--- DATA TO EXAMINE ---

(* ===== verification/RoleSample.v ===== *)
(** * Roles on the sample deployment

    The theorems on roles evaluated on a concrete role table: role ["r1"] with
    the member ["u1"], the built-in role of the data administrators, and a
    policy granted to ["r1"]. *)
From S2P Require Import Prelude Json Interfaces Common PolicyCalc Store PolicyDB Sample Listings Policy RoleDB Event Role RoleScope RoleSpec Mq RoleOps RoleAdmin RoleQuery.

Definition sample_scope : ResourceTypeScopeInfo :=
  {| rtsi_Unlimited := false; rtsi_Types := Some [{| rts_ResourceTypeID := "doc"; rts_ResourceTypeName := "" |}] |}.
Definition sample_role (id name : string) (source : RoleSource) : RoleInfo :=
  {| role_ID := id; role_Name := name; role_Description := ""; role_Source := source; role_Scope := sample_scope;
     role_CreateTime := 0; role_ModifyTime := 0 |}.
Definition sample_member (id : string) : RoleMemberInfo :=
  {| rm_ID := id; rm_MemberType := AccessorUser; rm_Name := ""; rm_ParentDeps := []; rm_CreateTime := 0;
     rm_ModifyTime := 0 |}.

Definition role_store : store := {|
  t_policy := [@newPolicyRow sample_sql 0
    {| pol_ID := "p1"; pol_ResourceID := "*"; pol_ResourceType := "doc"; pol_ResourceName := "";
       pol_Ancestors := []; pol_HasAncestors := false; pol_AccessorID := "r1"; pol_AccessorType := AccessorRole;
       pol_AccessorName := "editors"; pol_ParentDeps := [];
       pol_Rules := {| rules_Allow := [sample_rule ["read"]]; rules_Deny := [] |};
       pol_Condition := ""; pol_EndTime := -1; pol_CreateTime := 0; pol_ModifyTime := 0 |}];
  t_role := [newRoleRow 0 (sample_role "r1" "editors" RoleSourceUser);
             newRoleRow 1 (sample_role dataAdminRoleID "data" RoleSourceBusiness)];
  t_role_member := [newMemberRow "r1" 0 (sample_member "u1")];
  t_obligation := []; t_obligation_type := []; t_resource_type := []; t_resource_type_hierarchy := [];
  seq_primary := 2; seq_uuid := 0
|}.
Definition sample_admin : Visitor := {| vis_ID := "admin"; vis_Type := RealName; vis_Language := "en-us" |}.

(** The server of [sample_sql] failing one statement. *)
Definition failing_sql (label : string) : SqlEnv := {|
  sql_fault l := if bool_decide (l = label) then Some (MkErr "driver" "connection lost" []) else None;
  curTime := 1000; uuid := @uuid sample_sql; begin_fault := None; commit_fault := None
|}.

Lemma sample_uuid_inj : Inj (=) (=) (@uuid sample_sql).
Proof. intros n m E. simpl in E. apply (inj pretty.pretty). by injection E. Qed.

Lemma role_store_table : role_table (@uuid sample_sql) role_store.
Proof.
  split.
  - by apply (bool_decide_unpack _).
  - by apply (bool_decide_unpack _).
  - by apply (bool_decide_unpack _).
  - intros n _ Hin. apply elem_of_cons in Hin as [Hin|Hin]; [done|]. by apply list_elem_of_singleton in Hin.
Qed.

Lemma identities_from_membership_witness :
  ∃ toks, @getAccessorIDs _ (role_service role_store) (sample_user "u1") = Ok toks ∧ NoDup toks ∧ "r1" ∈ toks.
Proof.
  destruct (identities_from_membership (sample_user "u1") ["u1"; "d1"] [NormalUser] role_store)
    as (toks & Hok & Hnd & Hin); [reflexivity..|].
  exists toks. split_and!; [done|done|]. apply Hin. right. right. left.
  exists (newMemberRow "r1" 0 (sample_member "u1")). split_and!; [left|done|left; left].
Defined.

Lemma role_names_stay_unique_witness :
  let s' := (role_AddRole sample_admin (sample_role "" "readers" RoleSourceUser) role_store).2 in
  length (t_role s') = 3 ∧ NoDup (r_id <$> t_role s') ∧ NoDup (r_name <$> t_role s').
Proof.
  split; [vm_compute; reflexivity|].
  apply (role_names_stay_unique (@uuid sample_sql) role_store).
  - apply sample_uuid_inj.
  - intros n. simpl. discriminate.
  - apply role_store_table.
  - eapply rtc_l; [|apply rtc_refl]. eapply (call_AddRole (@uuid sample_sql) sample_sql); [reflexivity|].
    apply surjective_pairing.
Defined.

(** The first delivery fails after the memberships, the second succeeds. *)
Definition deleted_message : text := TJson (jobj [("id", JStr "u1")]).
Lemma deletion_messages_converge_witness :
  ∃ s', delivery (λ env, @mq_userDeleted (@wired_event env) deleted_message) role_store s' ∧
    forgets "u1" role_store s' ∧ t_role_member s' = [].
Proof.
  set (h := λ env, @mq_userDeleted (@wired_event env) deleted_message).
  set (s1 := (h (failing_sql "policy.DeleteByAccessorIDs") role_store).2).
  exists (h sample_sql s1).2. assert (delivery h role_store (h sample_sql s1).2) as Hd.
  { eapply (redelivered _ (failing_sql "policy.DeleteByAccessorIDs")).
    - intros l e. simpl. case_bool_decide; [|done]. intros [= <-]. reflexivity.
    - instantiate (2 := MkErr "driver" "connection lost" []). instantiate (1 := s1). vm_compute. reflexivity.
    - eapply (acknowledged _ sample_sql); [by intros l e|]. vm_compute. reflexivity. }
  split; [exact Hd|]. split; [|vm_compute; reflexivity].
  apply (deletion_messages_converge deleted_message "u1" getIDInNsqMsg h role_store).
  - reflexivity.
  - reflexivity.
  - left.
  - exact Hd.
Defined.

(** ** Deleting *)
Example DeleteRole_sample :
  let s' := (role_DeleteRole wired_event sample_admin "r1" role_store).2 in
  t_role_member s' = [] ∧ t_policy s' = filter (λ row, p_accessor_id row ≠ "r1") (t_policy role_store).
Proof.
  intros s'. destruct (DeleteRole_effect sample_admin "r1" role_store s') as [Hd _].
  - apply (rt_nonempty _ _ role_store_table).
  - vm_compute. reflexivity.
  - destruct Hd as (_ & Hm & Hp & _); [left|]. split; [rewrite Hm; reflexivity|exact Hp].
Defined.

(** After the failed deletion and its successful repetition the role is gone,
    and its former member may still read every document. *)
Lemma DeleteRole_retry_leaves_orphans_witness :
  ∃ s1, @role_DeleteRole _ _ sample_sql wired_event sample_admin "r1" s1 = (Ok tt, s1) ∧
    ("r1" ∉ r_id <$> t_role s1) ∧
    @policyCalc_Check _ _ _ (policyCalcDB s1) (role_service s1) _ (sample_resource "x" "u2" []) (sample_user "u1")
      ["read"] [] = Ok {| Result := true; OperatrionOblist := ∅ |}.
Proof.
  destruct (DeleteRole_retry_leaves_orphans (failing_sql "roleMember.DeleteByRoleID") sample_sql sample_admin "r1"
    {| role_ID := "r1"; role_Name := "editors"; role_Description := ""; role_Source := RoleSourceUser;
       role_Scope := sample_scope; role_CreateTime := 1000; role_ModifyTime := 1000 |} (MkErr "driver" "connection lost" []) role_store)
    as (s1 & Hfail & Hr & Hm & Hp & Hretry).
  - apply (rt_nonempty _ _ role_store_table).
  - left.
  - reflexivity.
  - vm_compute. reflexivity.
  - reflexivity.
  - reflexivity.
  - reflexivity.
  - assert (s1 = (@role_DeleteRole _ _ (failing_sql "roleMember.DeleteByRoleID")
      (@wired_event (failing_sql "roleMember.DeleteByRoleID")) sample_admin "r1" role_store).2) as -> by (by rewrite Hfail).
    eexists. split_and!; [exact Hretry| |vm_compute; reflexivity].
    rewrite Hr. by apply (bool_decide_unpack _).
Defined.

(** ** Creating and changing *)
Lemma AddRole_effect_witness :
  let r := role_AddRole sample_admin (sample_role "" "readers" RoleSourceUser) role_store in
  r.1 = Ok "uuid-0" ∧ is_admin sample_admin ∧ ∃ row, t_role r.2 = t_role role_store ++ [row] ∧
    ∃ info, scanRole row = Ok info ∧ role_Name info = "readers" ∧ role_Source info = RoleSourceUser.
Proof.
  intros r. split; [vm_compute; reflexivity|].
  destruct (AddRole_effect sample_admin (sample_role "" "readers" RoleSourceUser) role_store "uuid-0" r.2)
    as (Ha & _ & _ & scope & row & _ & Hr & _ & Hs & _).
  - apply (rt_nonempty _ _ role_store_table).
  - vm_compute. reflexivity.
  - split; [exact Ha|]. exists row. split; [exact Hr|]. eexists. split_and!; [exact Hs|reflexivity..].
Defined.

Lemma ModifyRole_effect_witness :
  let r := role_ModifyRole wired_event sample_admin "r1" "writers" true "" false sample_scope false role_store in
  r.1 = Ok tt ∧ p_accessor_name <$> t_policy r.2 = ["writers"] ∧ role_names_agree r.2.
Proof.
  intros r. split; [vm_compute; reflexivity|]. split; [vm_compute; reflexivity|].
  apply (ModifyRole_effect sample_admin "r1" "writers" true "" false sample_scope false role_store).
  - apply (rt_nonempty _ _ role_store_table).
  - intros row p Hr ->%list_elem_of_singleton Hid. apply elem_of_cons in Hr as [->|Hr]; [reflexivity|].
    apply list_elem_of_singleton in Hr as ->. discriminate.
  - vm_compute. reflexivity.
Defined.

(** ["u1"] is a member already, ["u2"] is added once. *)
Definition sample_new_members : gmap string RoleMemberInfo :=
  {["u1" := sample_member "u1"; "u2" := sample_member "u2"]}.
Lemma sample_new_members_keys k m : sample_new_members !! k = Some m → rm_ID m = k.
Proof.
  unfold sample_new_members. intros [[<- <-]|[_ Hm]]%lookup_insert_Some; [done|]. by apply lookup_singleton_Some in Hm as [<- <-].
Qed.

Lemma AddRoleMembers_effect_witness :
  let r := role_AddRoleMembers sample_admin "r1" sample_new_members role_store in
  r.1 = Ok tt ∧ length (t_role_member r.2) = 2 ∧ ∃ row, row ∈ t_role_member r.2 ∧ m_member_id row = "u2".
Proof.
  intros r. split; [vm_compute; reflexivity|]. split; [vm_compute; reflexivity|].
  destruct (AddRoleMembers_effect sample_admin "r1" sample_new_members role_store r.2) as (_ & _ & _ & Hin & _).
  - apply (rt_nonempty _ _ role_store_table).
  - apply sample_new_members_keys.
  - by apply (bool_decide_unpack _).
  - vm_compute. reflexivity.
  - assert (("r1", "u2") ∈ (λ row, (m_role_id row, m_member_id row)) <$> t_role_member r.2) as Hu.
    { apply Hin. right. split; [done|by eexists]. }
    apply list_elem_of_fmap in Hu as (row & E & Hr). injection E as _ E. by exists row.
Defined.

Lemma DeleteRoleMembers_effect_witness :
  let r := role_DeleteRoleMembers sample_admin "r1" sample_new_members role_store in
  r.1 = Ok tt ∧ t_role_member r.2 = [] ∧ t_policy r.2 = t_policy role_store.
Proof.
  intros r. split; [vm_compute; reflexivity|].
  destruct (DeleteRoleMembers_effect sample_admin "r1" sample_new_members role_store r.2) as (_ & _ & Hm & _ & Hp).
  - apply (rt_nonempty _ _ role_store_table).
  - apply sample_new_members_keys.
  - vm_compute. reflexivity.
  - split; [rewrite Hm; vm_compute; reflexivity|exact Hp].
Defined.

(** ** Listing *)
Lemma GetAccessorRoles_exact_witness :
  ∃ all page, role_GetAccessorRoles {[dataAdminRoleID := 1%Z]} role_store
      {| ars_AccessorID := "u1"; ars_AccessorType := AccessorUser; ars_RoleSources := []; ars_Offset := 0;
         ars_Limit := 10 |} = Ok (Z.of_nat (length all), page) ∧ NoDup (role_ID <$> all).
Proof.
  destruct (GetAccessorRoles_exact {[dataAdminRoleID := 1%Z]} role_store
      {| ars_AccessorID := "u1"; ars_AccessorType := AccessorUser; ars_RoleSources := []; ars_Offset := 0;
         ars_Limit := 10 |} ["u1"; "d1"] [NormalUser]) as (all & page & Hok & _ & Hnd & _).
  - apply (rt_ids _ _ role_store_table).
  - apply (rt_nonempty _ _ role_store_table).
  - intros row Hr. apply elem_of_cons in Hr as [->|Hr]; [|apply list_elem_of_singleton in Hr as ->];
      eexists; vm_compute; reflexivity.
  - reflexivity.
  - reflexivity.
  - reflexivity.
  - reflexivity.
  - by exists all, page.
Defined.

(** ** Built-in roles

    [InitRoles] looks its roles up by name: after an administrator renames a
    built-in role, the next start inserts a second row with the same id. *)
Example InitRoles_after_rename :
  let s := (role_ModifyRole wired_event sample_admin dataAdminRoleID "stewards" true "" false sample_scope false role_store).2 in
  let s' := (role_InitRoles [sample_role dataAdminRoleID "data" RoleSourceBusiness] s).2 in
  r_id <$> t_role s' = ["r1"; dataAdminRoleID; dataAdminRoleID].
Proof. vm_compute. reflexivity. Qed.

---

* _THE TASK_: Among the lines above, repeat exactly those from the line with "Definition sample_admin : Visitor" to the line with "Definition failing_sql (label", counting both ends.

* _WRITTEN RESPONSE_:
Definition sample_admin : Visitor := {| vis_ID := "admin"; vis_Type := RealName; vis_Language := "en-us" |}.

(** The server of [sample_sql] failing one statement. *)
Definition failing_sql (label : string) : SqlEnv := {|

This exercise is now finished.